Watching TV is going up during the COVID-19 crisis

If you wanted any evidence TV advertising was still alive, look at the last two weeks in Germany. The COVID-19 crisis has seen TV ratings and reach go up, whilst price rates are going down. It’s a great opportunity for digital brands with smaller warchests. Here’s some hard evidence for this: according to our resident TV expert Sebastian Göritz, gross reach last week in Germany increased by 14% in comparison to the week before‪. That’s a year-on-year increase of 26% compared to the same period in 2019. There’s even more where that came from: The average viewing time per day in March 2020 increased by almost 30 minutes in comparison to March 2019, up to 4:30h from 4:01. In the UK, Saturday night’s edition of Saturday Night Takeaway, long a mainstay of TV schedules, received its highest overnight ratings since its launch in 2002. 

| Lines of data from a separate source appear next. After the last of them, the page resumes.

(** * Darshan log utilities: the STDIO and Lustre record codecs

    A shallow embedding of [darshan-util/darshan-stdio-logutils.c] and
    [darshan-util/darshan-lustre-logutils.c].

    The C code works on raw record buffers: it reads chunks of the module's
    region of the log into a buffer, reverses 8-byte words in place when the
    log was written with the other byte order, and lays the variable-length
    Lustre record out by pointer arithmetic.  The embedding keeps that shape:
    a record buffer is a block of bytes at an address, the functions thread
    the log descriptor, the buffer and the allocator calls explicitly, and C
    integer conversions ([int], [int64_t], [size_t]) are written out.

    Platform: LP64, little-endian host (8-byte pointers and [size_t], 4-byte
    [int]). *)

From Stdlib Require Import String Ascii.
From Stdlib Require Import ZArith List Lia Bool.
From Stdlib Require Import Strings.Byte.
From Stdlib Require Import DecimalString.
Import ListNotations.
Local Open Scope Z_scope.

(** ** Bytes and C integers *)

Module Bytes.

Definition bytes := list byte.

Definition byte_to_Z (b : byte) : Z := Z.of_N (Byte.to_N b).

Definition byte_of_Z (z : Z) : byte :=
  match Byte.of_N (Z.to_N (z mod 256)) with
  | Some b => b
  | None => x00
  end.

(** Value of a run of bytes read as one little-endian unsigned integer. *)
Fixpoint le_decode (bs : bytes) : Z :=
  match bs with
  | [] => 0
  | b :: rest => byte_to_Z b + 256 * le_decode rest
  end.

(** The [n] low bytes of [z], least significant first (two's complement for
    a negative [z]). *)
Fixpoint le_encode (n : nat) (z : Z) : bytes :=
  match n with
  | O => []
  | S k => byte_of_Z z :: le_encode k (z / 256)
  end.

(** Conversion to [int] (32 bits, two's complement wrap-around). *)
Definition to_int (z : Z) : Z := (z + 2 ^ 31) mod 2 ^ 32 - 2 ^ 31.

(** Conversion to [int64_t]. *)
Definition to_int64 (z : Z) : Z := (z + 2 ^ 63) mod 2 ^ 64 - 2 ^ 63.

(** Conversion to [size_t] / [uint64_t]. *)
Definition to_size_t (z : Z) : Z := z mod 2 ^ 64.

(** [for (i = 0; i < n; i++) a = body(i, a);] *)
Definition for_upto {A : Type} (n : Z) (body : Z -> A -> A) (a : A) : A :=
  fold_left (fun acc i => body (Z.of_nat i) acc) (seq 0 (Z.to_nat n)) a.

End Bytes.
Export Bytes.

(** ** Record buffers

    A buffer is the run of bytes at some address.  An access outside the
    buffer is undefined behaviour in C; here an out-of-bounds write changes
    nothing, an out-of-bounds read yields the bytes that are there, and the
    access is recorded in the sticky flag [oob] so that results obtained
    after one can be told apart. *)

Module Mem.

Definition within (off len : Z) (m : bytes) : bool :=
  (0 <=? off) && (0 <=? len) && (off + len <=? Z.of_nat (length m)).

Definition mem_read (off len : Z) (m : bytes) : bytes :=
  firstn (Z.to_nat len) (skipn (Z.to_nat off) m).

Definition mem_write (off : Z) (src : bytes) (m : bytes) : bytes :=
  if within off (Z.of_nat (length src)) m
  then firstn (Z.to_nat off) m ++ src ++ skipn (Z.to_nat off + length src) m
  else m.

Record block : Type := mk_block {
  addr : Z;        (* the pointer value *)
  mem : bytes;     (* the bytes it points to *)
  oob : bool       (* some access through it fell outside [mem] *)
}.

(** [memcpy(p + off, src, |src|)] *)
Definition poke (off : Z) (src : bytes) (b : block) : block :=
  mk_block (addr b) (mem_write off src (mem b))
           (oob b || negb (within off (Z.of_nat (length src)) (mem b))).

(** Marks a read of [len] bytes at [p + off]. *)
Definition touch (off len : Z) (b : block) : block :=
  mk_block (addr b) (mem b) (oob b || negb (within off len (mem b))).

(** [*(int64_t * )(p + off)] *)
Definition load64 (off : Z) (m : bytes) : Z :=
  to_int64 (le_decode (mem_read off 8 m)).

(** [*(void ** )(p + off)] *)
Definition load_ptr (off : Z) (m : bytes) : Z :=
  le_decode (mem_read off 8 m).

(** [*(int64_t * )(p + off) = v] (also used for pointer members) *)
Definition store64 (off : Z) (v : Z) (b : block) : block :=
  poke off (le_encode 8 v) b.

(** [DARSHAN_BSWAP64(p + off)]: the eight bytes at [p + off] reversed in
    place. *)
Definition bswap64_bytes (off : Z) (m : bytes) : bytes :=
  mem_write off (rev (mem_read off 8 m)) m.
(** *** Series without alternatives *)

Lemma ran_empty_pool props :
  (∀ w, alternatives (pending w) = [] ->
        alternatives (pending (alternativesEffect props w)) = []) ->
  ∀ evs w,
    alternatives (pending w) = [] ->
    Forall (eq CallGetAlternatives) (calls w) ->
    alternatives (pending (ran props evs w).2) = []
    ∧ Forall noSubstitution (ran props evs w).1
    ∧ Forall (eq CallGetAlternatives) (calls (ran props evs w).2).
Proof.
  intros Heff. induction evs as [|ev evs IH]; intros w Hempty Hcalls.
  - cbn. auto.
  - rewrite run_cons. cbn [fst snd].
    assert (alternatives (pending (handled props w ev).2) = []
            ∧ noSubstitution (handled props w ev).1
            ∧ Forall (eq CallGetAlternatives) (calls (handled props w ev).2))
      as (Hempty' & Hout & Hcalls').
    { destruct ev as [uidA uidB draw| |].
      - rewrite handle_Submit. cbv zeta. rewrite Hempty. cbn. auto.
      - cbn. auto.
      - cbn [handle fst snd noSubstitution]. split; [by apply Heff|].
        split; [exact I|]. rewrite alternativesEffect_eq.
        destruct (getAlternatives props); [|exact Hcalls].
        cbn [calls]. apply Forall_app. split; [exact Hcalls|].
        by apply Forall_singleton. }
    destruct (IH _ Hempty' Hcalls') as (H1 & H2 & H3).
    split; [exact H1|]. split; [|exact H3]. by apply Forall_cons.
Qed.

(** C8.  The effect stores what the fetch resolves to when that is not
    empty, and otherwise leaves the state as it is, its rejection being
    dropped.  After a fetch that resolves to the empty sequence or rejects,
    the pool is empty throughout the series, no event raises anything, the
    sampler is never called and every submission returns the empty uid. *)
Theorem fetch_failure_tolerated props :
  (∀ w, pending (alternativesEffect props w)
        = match getAlternatives props with
          | Some (Resolves (e :: alts)) =>
              {| step := step (pending w);
                 dialogOpen := dialogOpen (pending w);
                 refreshLeft := refreshLeft (pending w);
                 alternatives := e :: alts;
                 comparisonsMade := comparisonsMade (pending w) |}
          | _ => pending w
          end)
  ∧ (getAlternatives props = Some (Resolves [])
     ∨ getAlternatives props = Some Rejects ->
     ∀ evs,
       alternatives (pending (ran props evs mount).2) = []
       ∧ Forall noSubstitution (ran props evs mount).1
       ∧ Forall (eq CallGetAlternatives) (calls (ran props evs mount).2)).
Proof.
  split.
  - intros w. rewrite alternativesEffect_eq.
    by destruct (getAlternatives props) as [[[|e alts]|]|].
  - intros Hfetch evs. apply ran_empty_pool; [|reflexivity|constructor].
    intros w Hempty. rewrite alternativesEffect_eq.
    by destruct Hfetch as [-> | ->].
Qed.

Eyeballs are firmly on TV right now, which is a veritable boon for advertisers. Still, don’t think this is a temporary aversion. Linear TV reach was still great in a pre-corona period for catching older, richer customers – and has a legitimacy and prestige that other forms of advertising, notably the noise of social media, cannot claim. It’s more easily trackable, as our previous look into the linear TV vs OTT proved. And it has great ROI to boost: a study of 2000 campaigns in the UK by Thinkbox, the trade body for TV, claimed a return on investment of £4.20 over three years for each £1 spent.

A final note must be made about live TV. Yes, live sports and events aren’t a focus right now with the lockdown – on the sports side EURO 2020 and the Olympics have just been postponed, with the Eurovision Song Contest on hold on the entertainment side. But after the crisis has abated, expect live events to be back with a vengeance. Look at this year’s Super Bowl, the holy grail for TV advertisers, which this year had its first ratings increase in five years – with a staggering average viewership of 102 million across platforms. In general, especially for older audiences – and during big live events, everybody – traditional TV is still a player in the game.

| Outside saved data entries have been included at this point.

Lemma exec_Leads {A} (kinds : list (OutReq -> bool)) (p : Prog A) (w : World) (log : Log) :
  Leads kinds p ->
  exists made, calls (snd (exec w p log)) = calls log ++ made /\ Starts kinds made.
Proof.
  intros H. revert log.
  induction H as [kinds a | kind kinds rq k Hkind _ IH | kinds k _ IH];
    intros log; simpl.
  - exists []. split; [now rewrite app_nil_r | constructor].
  - destruct (IH (outcome w (List.length (calls log)))
                 (mkLog (calls log ++ [rq]) (reads log))) as (made & Hcalls & Hmade).
    exists (rq :: made). split.
    + rewrite Hcalls. simpl. now rewrite <- app_assoc.
    + now constructor.
  - destruct (IH (clock w (reads log)) (mkLog (calls log) (S (reads log))))
      as (made & Hcalls & Hmade).
    exists made. split; assumption.
Qed.

Lemma run_Leads {A} (kinds : list (OutReq -> bool)) (p : Prog A) (w : World) :
  Leads kinds p -> Starts kinds (snd (run w p)).
Proof.
  intros H. unfold run.
  destruct (exec_Leads kinds p w (mkLog [] 0) H) as (made & Hcalls & Hmade).
  destruct (exec w p (mkLog [] 0)) as [a log]. simpl in *. now subst.
Qed.

Lemma Starts_length (kinds : list (OutReq -> bool)) (made : list OutReq) :
  Starts kinds made -> List.length made <= List.length kinds.
Proof.
  induction 1; simpl; lia.
Qed.

(** X6: whatever the request and whatever the provider answers,
    get_slack_messages makes no outbound call or exactly one, a read of the
    channel history; it never touches the store. *)
Theorem get_slack_messages_calls
  (host : Host) (env : Env) (req : Request) (w : World) :
  Starts [slack_get] (snd (run w (get_slack_messages host env req)))
  /\ List.length (snd (run w (get_slack_messages host env req))) <= 1.
Proof.
  assert (H : Starts [slack_get] (snd (run w (get_slack_messages host env req)))).
  { apply run_Leads.
    unfold get_slack_messages, catching, mbind, lift, ret, fetch, history_request, rbind.
    explore_strictly. }
  split; [exact H | exact (Starts_length _ _ H)].
Qed.

(** X7: whatever the request and whatever the store answers, save_to_github
    makes at most two outbound calls: at most one read of the contents API,
    then at most one write to it. *)
Theorem save_to_github_calls
  (host : Host) (env : Env) (req : Request) (w : World) :
  Matches [store_get; store_put] (snd (run w (save_to_github host env req)))
  /\ List.length (snd (run w (save_to_github host env req))) <= 2.
Proof.
  assert (H : Matches [store_get; store_put]
                (snd (run w (save_to_github host env req)))).
  { apply run_Follows.
    unfold save_to_github, catching, mbind, lift, ret, fetch, file_sha, rbind,
      lookup_request, put_request, with_sha.
    explore. }
  split; [exact H | exact (Matches_length _ _ H)].
Qed.

(** X8: whatever the request and whatever the provider and the store
    answer, the outbound calls of slack_to_github_context are, in this
    order, a read of the channel history, a read of the contents API and a
    write to it, the run stopping after any of them: the store is read only
    after the provider was called and written only after it was read, and
    there are at most three calls. *)
Theorem slack_to_github_context_calls
  (host : Host) (env : Env) (req : Request) (w : World) :
  Starts [slack_get; store_get; store_put]
         (snd (run w (slack_to_github_context host env req)))
  /\ List.length (snd (run w (slack_to_github_context host env req))) <= 3.
Proof.
  assert (H : Starts [slack_get; store_get; store_put]
                (snd (run w (slack_to_github_context host env req)))).
  { apply run_Leads.
    unfold slack_to_github_context, catching, mbind, lift, ret, fetch, now, file_sha,
      history_request, rbind, lookup_request, put_request, with_sha.
    explore_strictly. }
  split; [exact H | exact (Starts_length _ _ H)].
Qed.

(** X9: every answer of the three handlers is settled: either status 200
    with success:true and no error property, or another status with an
    error property and no success property. *)
Theorem answers_are_settled
  (host : Host) (env : Env) (req : Request) (w : World) :
  settled (fst (run w (get_slack_messages host env req)))
  /\ settled (fst (run w (save_to_github host env req)))
  /\ settled (fst (run w (slack_to_github_context host env req))).
Proof.
  repeat split; apply run_Always.
  - unfold get_slack_messages, catching, mbind, lift, ret, fetch, history_request,
      recover, responded, history_reply, rbind.
    explore_answers settle.
  - unfold save_to_github, catching, mbind, lift, ret, fetch, file_sha,
      recover, responded, save_reply, rbind.
    explore_answers settle.
  - unfold slack_to_github_context, catching, mbind, lift, ret, fetch, now, file_sha,
      history_request, recover, responded, context_reply, rbind.
    explore_answers settle.
Qed.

And there’s other ways for traditional advertisers to get involved…

Alongside TV advertising, what about AVOD?

Let’s be honest: the SVOD (subscription video on demand) space is getting crowded. It could also be a great time to focus on AVOD (advertising video on demand), where you can make shorter, hyper-focused ads for a more niche audience than TV. There have been some moves: Viacom recently bought AVOD platform Pluto TV, whilst Amazon launched its own AVOD platform called Freedive (via IMDb) last year. There’s lots of potential to gather data via these platforms, all of which can then increase your ROI in an increasingly personalised streaming space.

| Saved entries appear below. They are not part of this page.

(** * SAP maintenance-order adaptor: a shallow embedding and its properties

    The development follows the layout of the Go repository:

    - [Go]        the pieces of the Go runtime the adaptor leans on
                  (error values, [fmt] verbs, the clock, [strconv], [time]);
    - [models]    internal/models/models.go;
    - [config]    internal/config/config.go;
    - [sap]       the SAP client (package sap): live and simulator variants,
                  and the translation functions;
    - [services]  internal/services/maintenance.go;
    - [handlers]  internal/handlers/maintenance.go.

    Log statements are not modelled; every other statement of the
    functions below is. *)

From Stdlib Require Import String Ascii ZArith List Lia Bool DecimalString.
From Stdlib Require Import DecimalZ.
From Stdlib Require DecimalPos.
Import ListNotations.

Local Open Scope list_scope.
Local Open Scope string_scope.

(* ===================================================================== *)
(** * The Go runtime *)
(* ===================================================================== *)

Module Go.

(** Go [error] values.  [errorString] is what [errors.New] and a
    [fmt.Errorf] without the verb %w build; [wrapError] is what
    [fmt.Errorf] builds around the operand of its %w; [Canceled] and
    [DeadlineExceeded] are the two values [ctx.Err()] can return;
    [foreignError] stands for an error made inside a library
    ([net/http], [io], [encoding/json], [net/url]). *)
Inductive error : Type :=
| errorString (s : string)
| wrapError (msg : string) (err : error)
| Canceled
| DeadlineExceeded
| foreignError (pkg : string) (msg : string).

(** The method [Error()]. *)
Definition Error (e : error) : string :=
  match e with
  | errorString s => s
  | wrapError msg _ => msg
  | Canceled => "context canceled"
  | DeadlineExceeded => "context deadline exceeded"
  | foreignError _ msg => msg
  end.

(** [errors.Unwrap]. *)
Definition Unwrap (e : error) : option error :=
  match e with
  | wrapError _ err => Some err
  | _ => None
  end.

(** [fmt.Errorf(prefix + "%w", err)]. *)
Definition Errorf_w (prefix : string) (err : error) : error :=
  wrapError (prefix ++ Error err) err.

(** A Go pair [(T, error)] of which exactly one component is meaningful. *)
Inductive result (A : Type) : Type :=
| Ok (a : A)
| Err (e : error).
Arguments Ok {A} a.
Arguments Err {A} e.

(** The verb %d. *)
Definition itoa (n : Z) : string :=
  NilZero.string_of_int (Z.to_int n).

Fixpoint zeros (k : nat) : string :=
  match k with
  | O => ""
  | S k' => String "0" (zeros k')
  end.

(** The verb %0<width>d: the sign counts towards the width. *)
Definition fmt_0d (width : nat) (n : Z) : string :=
  let digits := NilZero.string_of_uint (N.to_uint (Z.to_N (Z.abs n))) in
  let sign := if (n <? 0)%Z then "-" else "" in
  sign ++ zeros (width - String.length sign - String.length digits) ++ digits.

(** [s[len(s)-1]], when [len(s) > 0]. *)
Fixpoint last_byte (s : string) : option ascii :=
  match s with
  | EmptyString => None
  | String c EmptyString => Some c
  | String _ rest => last_byte rest
  end.

(** [strings.HasPrefix]. *)
Fixpoint HasPrefix (s prefix : string) {struct prefix} : bool :=
  match prefix with
  | EmptyString => true
  | String a prefix' =>
      match s with
      | EmptyString => false
      | String b s' => (a =? b)%char && HasPrefix s' prefix'
      end
  end.

(** [context.Context], as far as the adaptor looks at it: the value of
    [ctx.Err()], [None] while the context is live. *)
Definition Context : Type := option error.

(** What the adaptor uses of [time], [strconv] and [net/http] without
    looking inside.  [time_Format] and [time_Parse] are used at the layout
    [time.RFC3339] only, [strconv_FormatFloat] at [('f', -1, 64)] only and
    [strconv_ParseFloat] at bit size 64 only.  [http_NewRequest] returns
    the error of [http.NewRequestWithContext], [None] when the request
    could be built. *)
Class Runtime : Type := {
  Time : Type;
  time_Unix : Time -> Z;
  time_Add : Time -> Z -> Time;
  time_Format : Time -> string;
  time_Parse : string -> result Time;
  float64 : Type;
  float64_zero : float64;
  strconv_FormatFloat : float64 -> string;
  strconv_ParseFloat : string -> result float64;
  http_NewRequest : string -> string -> option error
}.

(** [time.Hour], in nanoseconds. *)
Definition Hour : Z := 3600 * 1000000000.

(** HTTP status codes of [net/http]. *)
Definition StatusOK : Z := 200.
Definition StatusCreated : Z := 201.
Definition StatusBadRequest : Z := 400.
Definition StatusNotFound : Z := 404.
Definition StatusInternalServerError : Z := 500.

(** Stateful code threads its state explicitly: a computation takes the
    state and returns its value with the new state. *)
Definition State (W A : Type) : Type := W -> A * W.

Definition ret {W A : Type} (a : A) : State W A := fun w => (a, w).

Definition bind {W A B : Type} (m : State W A) (k : A -> State W B) : State W B :=
  fun w => let (a, w') := m w in k a w'.

(** Go's [int64] arithmetic wraps around. *)
Definition wrap64 (z : Z) : Z :=
  ((z + 2 ^ 63) mod 2 ^ 64 - 2 ^ 63)%Z.

(** [time.Second], in nanoseconds. *)
Definition Second : Z := 1000000000.

End Go.
Import Go.

Declare Scope go_scope.
Delimit Scope go_scope with go.
Notation "x <- m ;; k" := (bind m (fun x => k))
  (at level 61, m at next level, right associativity) : go_scope.
Notation "m ;;; k" := (bind m (fun _ => k))
  (at level 61, right associativity) : go_scope.
Local Open Scope go_scope.

(* ===================================================================== *)
(** * internal/models/models.go *)
(* ===================================================================== *)

Module models.

(** One module per struct, so that fields keep their Go names. *)

Module MaintenanceOperation.
Section Def.
Context `{Runtime}.
Record t : Type := {
  Text : string;
  WorkCenter : string;
  Duration : float64;
  DurationUnit : string
}.
End Def.
End MaintenanceOperation.

Module MaintenanceOrderEvent.
Section Def.
Context `{Runtime}.
Record t : Type := {
  EquipmentID : string;
  FunctionalLocation : string;
  Plant : string;
  Description : string;
  Priority : string;
  MaintenanceOrderType : string;
  PlannedStartTime : option Time;
  PlannedEndTime : option Time;
  Operations : list MaintenanceOperation.t
}.
End Def.
End MaintenanceOrderEvent.

Module MaintenanceOrderResponse.
Section Def.
Context `{Runtime}.
Record t : Type := {
  OrderID : string;
  NotificationID : string;
  Status : string;
  Message : string;
  CreatedAt : Time
}.
End Def.
End MaintenanceOrderResponse.

Module OperationStatus.
Section Def.
Context `{Runtime}.
Record t : Type := {
  OperationID : string;
  Text : string;
  Status : string;
  ActualWorkQuantity : float64;
  WorkQuantityUnit : string
}.
End Def.
End OperationStatus.

Module MaintenanceOrderStatus.
Section Def.
Context `{Runtime}.
Record t : Type := {
  OrderID : string;
  Status : string;
  Description : string;
  EquipmentID : string;
  Plant : string;
  NotificationID : string;
  ActualStartTime : option Time;
  ActualEndTime : option Time;
  Operations : list OperationStatus.t
}.
End Def.
End MaintenanceOrderStatus.

Module SAPNotificationRequest.
Record t : Type := {
  NotificationType : string;
  Description : string;
  Equipment : string;
  FunctionalLocation : string;
  Plant : string;
  Priority : string
}.
End SAPNotificationRequest.

(** The anonymous struct [D] of a notification response. *)
Module SAPNotificationResponse.
Record D_t : Type := {
  Notification : string;
  Description : string;
  Plant : string
}.
Record t : Type := { D : D_t }.
End SAPNotificationResponse.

Hulu has an ad-supported tier that is worth following. They agreed last year to limit ad breaks to 90 seconds and to make sure the same ads are not repeated again and again. That’s not all: they also introduced a new binge-watch ad format, allowing brands to target viewers who are watching multiple episodes of a show in a row. The ad would be both relevant to their situation and their viewing behaviour. Perhaps a snack or a drink – fancy a cup of tea? – would then be advertised during a short break.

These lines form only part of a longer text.